[Saved data entries]
__________

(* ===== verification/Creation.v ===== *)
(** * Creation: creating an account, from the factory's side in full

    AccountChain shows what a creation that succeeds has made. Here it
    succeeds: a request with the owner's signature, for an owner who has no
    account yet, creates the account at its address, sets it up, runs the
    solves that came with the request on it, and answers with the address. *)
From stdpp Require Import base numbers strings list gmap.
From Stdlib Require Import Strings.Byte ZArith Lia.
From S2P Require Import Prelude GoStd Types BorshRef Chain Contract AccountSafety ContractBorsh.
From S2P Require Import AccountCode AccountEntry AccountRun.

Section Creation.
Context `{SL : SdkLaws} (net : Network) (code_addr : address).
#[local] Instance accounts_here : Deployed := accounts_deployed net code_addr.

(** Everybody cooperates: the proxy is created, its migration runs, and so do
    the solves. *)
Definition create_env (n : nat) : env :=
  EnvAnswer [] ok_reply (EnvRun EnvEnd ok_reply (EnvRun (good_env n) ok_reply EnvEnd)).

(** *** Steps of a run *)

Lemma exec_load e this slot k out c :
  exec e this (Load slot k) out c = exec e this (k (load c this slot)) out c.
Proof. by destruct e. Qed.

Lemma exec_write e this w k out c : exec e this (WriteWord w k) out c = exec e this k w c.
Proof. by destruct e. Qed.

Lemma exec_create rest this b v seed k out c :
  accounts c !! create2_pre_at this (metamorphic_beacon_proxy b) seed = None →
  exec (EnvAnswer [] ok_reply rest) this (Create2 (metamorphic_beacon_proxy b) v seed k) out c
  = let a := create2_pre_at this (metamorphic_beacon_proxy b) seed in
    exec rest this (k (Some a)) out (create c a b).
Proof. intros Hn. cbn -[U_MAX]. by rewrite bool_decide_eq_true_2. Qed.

__________

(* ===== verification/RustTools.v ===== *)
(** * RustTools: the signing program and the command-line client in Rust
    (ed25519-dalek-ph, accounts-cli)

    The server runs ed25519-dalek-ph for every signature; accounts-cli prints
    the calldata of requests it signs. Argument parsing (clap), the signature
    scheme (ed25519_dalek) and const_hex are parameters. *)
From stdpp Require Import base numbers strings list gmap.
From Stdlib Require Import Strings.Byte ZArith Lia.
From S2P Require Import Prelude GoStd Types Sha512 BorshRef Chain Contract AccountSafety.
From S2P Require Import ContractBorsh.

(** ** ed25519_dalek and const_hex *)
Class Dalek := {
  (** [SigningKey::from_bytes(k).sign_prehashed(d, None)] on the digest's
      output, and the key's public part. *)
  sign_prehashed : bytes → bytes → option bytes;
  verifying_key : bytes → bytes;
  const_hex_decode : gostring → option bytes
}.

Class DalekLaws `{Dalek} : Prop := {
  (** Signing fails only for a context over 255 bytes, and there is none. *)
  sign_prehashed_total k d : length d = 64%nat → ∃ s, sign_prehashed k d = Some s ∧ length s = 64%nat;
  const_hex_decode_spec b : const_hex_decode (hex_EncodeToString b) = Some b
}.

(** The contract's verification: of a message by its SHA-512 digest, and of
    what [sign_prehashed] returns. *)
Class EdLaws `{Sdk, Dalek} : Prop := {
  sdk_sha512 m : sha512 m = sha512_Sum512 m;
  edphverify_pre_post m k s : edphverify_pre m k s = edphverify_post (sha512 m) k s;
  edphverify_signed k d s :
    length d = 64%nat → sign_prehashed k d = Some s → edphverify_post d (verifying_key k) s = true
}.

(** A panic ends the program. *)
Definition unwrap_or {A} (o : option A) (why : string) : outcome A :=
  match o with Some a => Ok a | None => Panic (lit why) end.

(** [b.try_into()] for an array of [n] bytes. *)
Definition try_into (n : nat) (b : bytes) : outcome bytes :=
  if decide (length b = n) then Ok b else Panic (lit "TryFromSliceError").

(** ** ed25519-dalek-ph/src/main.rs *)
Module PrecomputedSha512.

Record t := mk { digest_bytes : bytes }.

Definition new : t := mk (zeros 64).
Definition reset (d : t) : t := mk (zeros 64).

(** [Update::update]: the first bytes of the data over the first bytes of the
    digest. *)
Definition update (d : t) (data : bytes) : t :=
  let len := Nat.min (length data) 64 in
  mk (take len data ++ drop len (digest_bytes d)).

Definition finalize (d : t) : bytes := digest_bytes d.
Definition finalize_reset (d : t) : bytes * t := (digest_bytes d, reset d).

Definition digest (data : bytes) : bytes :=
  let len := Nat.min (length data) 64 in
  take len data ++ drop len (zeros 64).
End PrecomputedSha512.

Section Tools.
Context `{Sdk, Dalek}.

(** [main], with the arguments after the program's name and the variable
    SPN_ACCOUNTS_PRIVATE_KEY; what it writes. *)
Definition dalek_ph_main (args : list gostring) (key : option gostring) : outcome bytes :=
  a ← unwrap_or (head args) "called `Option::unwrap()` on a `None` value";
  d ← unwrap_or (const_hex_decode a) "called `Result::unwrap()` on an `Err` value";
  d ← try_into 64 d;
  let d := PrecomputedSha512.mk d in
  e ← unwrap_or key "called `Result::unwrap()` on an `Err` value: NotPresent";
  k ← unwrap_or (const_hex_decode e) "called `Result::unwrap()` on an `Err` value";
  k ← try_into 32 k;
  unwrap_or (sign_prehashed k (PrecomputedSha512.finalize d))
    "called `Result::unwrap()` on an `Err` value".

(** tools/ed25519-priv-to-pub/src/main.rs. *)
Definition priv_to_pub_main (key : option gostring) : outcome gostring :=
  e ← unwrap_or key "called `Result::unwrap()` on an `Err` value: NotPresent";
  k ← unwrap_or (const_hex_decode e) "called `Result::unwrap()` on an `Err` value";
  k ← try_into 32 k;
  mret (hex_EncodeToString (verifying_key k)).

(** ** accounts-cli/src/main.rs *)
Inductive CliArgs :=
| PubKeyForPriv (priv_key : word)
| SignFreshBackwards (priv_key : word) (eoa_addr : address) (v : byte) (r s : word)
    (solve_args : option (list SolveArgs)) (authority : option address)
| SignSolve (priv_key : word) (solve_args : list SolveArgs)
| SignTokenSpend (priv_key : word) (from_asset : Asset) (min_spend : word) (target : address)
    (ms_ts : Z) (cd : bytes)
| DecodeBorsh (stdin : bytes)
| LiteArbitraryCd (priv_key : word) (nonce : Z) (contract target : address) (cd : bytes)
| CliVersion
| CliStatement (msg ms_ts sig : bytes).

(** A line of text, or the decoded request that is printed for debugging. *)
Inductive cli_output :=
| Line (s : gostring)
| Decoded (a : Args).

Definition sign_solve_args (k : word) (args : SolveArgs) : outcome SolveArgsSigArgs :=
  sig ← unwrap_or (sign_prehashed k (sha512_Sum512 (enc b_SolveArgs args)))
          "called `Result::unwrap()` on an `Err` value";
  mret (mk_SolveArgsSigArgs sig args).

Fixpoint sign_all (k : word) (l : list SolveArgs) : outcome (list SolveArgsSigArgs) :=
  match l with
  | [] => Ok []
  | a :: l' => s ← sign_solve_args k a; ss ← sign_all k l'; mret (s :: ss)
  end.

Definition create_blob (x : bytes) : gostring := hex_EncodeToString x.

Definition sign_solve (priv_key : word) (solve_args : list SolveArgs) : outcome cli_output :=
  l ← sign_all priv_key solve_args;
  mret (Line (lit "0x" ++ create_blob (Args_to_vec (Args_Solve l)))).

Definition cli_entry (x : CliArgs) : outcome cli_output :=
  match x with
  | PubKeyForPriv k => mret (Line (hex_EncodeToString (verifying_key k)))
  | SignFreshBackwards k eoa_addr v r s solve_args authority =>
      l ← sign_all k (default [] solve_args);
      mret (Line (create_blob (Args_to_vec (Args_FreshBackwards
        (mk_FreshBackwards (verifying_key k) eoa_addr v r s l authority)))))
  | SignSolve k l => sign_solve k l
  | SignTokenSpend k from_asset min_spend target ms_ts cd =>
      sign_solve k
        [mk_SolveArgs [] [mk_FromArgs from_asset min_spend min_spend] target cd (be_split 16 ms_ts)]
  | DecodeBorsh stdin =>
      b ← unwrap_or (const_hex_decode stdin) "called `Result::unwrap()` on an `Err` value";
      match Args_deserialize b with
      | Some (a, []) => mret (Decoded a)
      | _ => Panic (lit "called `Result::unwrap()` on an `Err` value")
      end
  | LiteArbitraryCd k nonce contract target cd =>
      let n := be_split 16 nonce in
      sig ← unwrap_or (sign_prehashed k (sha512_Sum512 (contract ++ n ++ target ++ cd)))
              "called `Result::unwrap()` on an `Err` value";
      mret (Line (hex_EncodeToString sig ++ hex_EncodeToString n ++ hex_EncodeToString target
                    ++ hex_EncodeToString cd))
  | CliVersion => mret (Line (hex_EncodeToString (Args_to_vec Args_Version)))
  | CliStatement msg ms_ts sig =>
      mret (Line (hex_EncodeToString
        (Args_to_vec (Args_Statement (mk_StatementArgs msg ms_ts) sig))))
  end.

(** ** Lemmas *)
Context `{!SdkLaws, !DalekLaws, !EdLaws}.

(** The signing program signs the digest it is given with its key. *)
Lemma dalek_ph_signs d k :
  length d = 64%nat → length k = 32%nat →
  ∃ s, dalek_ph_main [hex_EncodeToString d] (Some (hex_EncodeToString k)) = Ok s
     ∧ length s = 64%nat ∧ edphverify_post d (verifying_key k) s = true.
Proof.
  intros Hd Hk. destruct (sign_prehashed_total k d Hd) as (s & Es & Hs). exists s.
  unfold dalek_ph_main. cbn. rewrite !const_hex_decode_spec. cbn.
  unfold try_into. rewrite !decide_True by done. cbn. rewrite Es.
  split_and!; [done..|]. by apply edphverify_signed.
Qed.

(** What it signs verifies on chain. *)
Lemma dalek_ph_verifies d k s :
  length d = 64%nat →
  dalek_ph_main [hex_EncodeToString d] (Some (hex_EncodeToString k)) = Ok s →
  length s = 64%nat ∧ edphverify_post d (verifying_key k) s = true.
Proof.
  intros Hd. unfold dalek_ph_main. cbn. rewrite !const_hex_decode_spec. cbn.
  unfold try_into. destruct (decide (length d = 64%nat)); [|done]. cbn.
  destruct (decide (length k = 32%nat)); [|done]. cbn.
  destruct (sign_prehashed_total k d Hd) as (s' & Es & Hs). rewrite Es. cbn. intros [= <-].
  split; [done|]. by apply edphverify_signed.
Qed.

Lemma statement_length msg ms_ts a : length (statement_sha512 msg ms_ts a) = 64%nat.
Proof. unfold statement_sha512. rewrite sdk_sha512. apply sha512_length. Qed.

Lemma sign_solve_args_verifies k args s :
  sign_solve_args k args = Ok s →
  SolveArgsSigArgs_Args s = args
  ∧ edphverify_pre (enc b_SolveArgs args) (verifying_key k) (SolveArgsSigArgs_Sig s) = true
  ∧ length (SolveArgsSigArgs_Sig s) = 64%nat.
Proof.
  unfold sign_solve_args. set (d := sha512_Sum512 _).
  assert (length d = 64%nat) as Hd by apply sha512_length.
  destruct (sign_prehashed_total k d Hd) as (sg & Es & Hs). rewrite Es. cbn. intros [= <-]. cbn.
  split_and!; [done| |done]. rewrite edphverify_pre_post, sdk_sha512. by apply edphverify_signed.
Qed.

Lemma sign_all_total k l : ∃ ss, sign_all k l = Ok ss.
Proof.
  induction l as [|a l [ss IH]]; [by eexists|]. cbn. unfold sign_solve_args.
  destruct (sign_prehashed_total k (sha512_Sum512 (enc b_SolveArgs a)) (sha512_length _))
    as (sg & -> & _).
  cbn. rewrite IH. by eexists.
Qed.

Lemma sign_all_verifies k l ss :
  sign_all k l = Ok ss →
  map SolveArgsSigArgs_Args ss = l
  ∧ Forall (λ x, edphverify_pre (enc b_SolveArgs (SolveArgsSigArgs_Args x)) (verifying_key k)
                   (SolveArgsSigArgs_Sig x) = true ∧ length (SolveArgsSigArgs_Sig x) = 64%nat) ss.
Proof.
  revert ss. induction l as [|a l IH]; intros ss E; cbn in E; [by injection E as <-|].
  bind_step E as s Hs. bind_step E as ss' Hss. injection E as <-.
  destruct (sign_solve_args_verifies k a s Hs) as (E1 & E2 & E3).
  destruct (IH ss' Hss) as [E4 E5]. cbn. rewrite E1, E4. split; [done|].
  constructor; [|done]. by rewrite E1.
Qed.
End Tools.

__________

Your objective:
Using only the entries above, output the line with "(* ===== verification/Creation.v ===== *)", the line with "succeeds: a request", and all lines between them, exactly as they stand.

Response for this exercise:
(* ===== verification/Creation.v ===== *)
(** * Creation: creating an account, from the factory's side in full

    AccountChain shows what a creation that succeeds has made. Here it
    succeeds: a request with the owner's signature, for an owner who has no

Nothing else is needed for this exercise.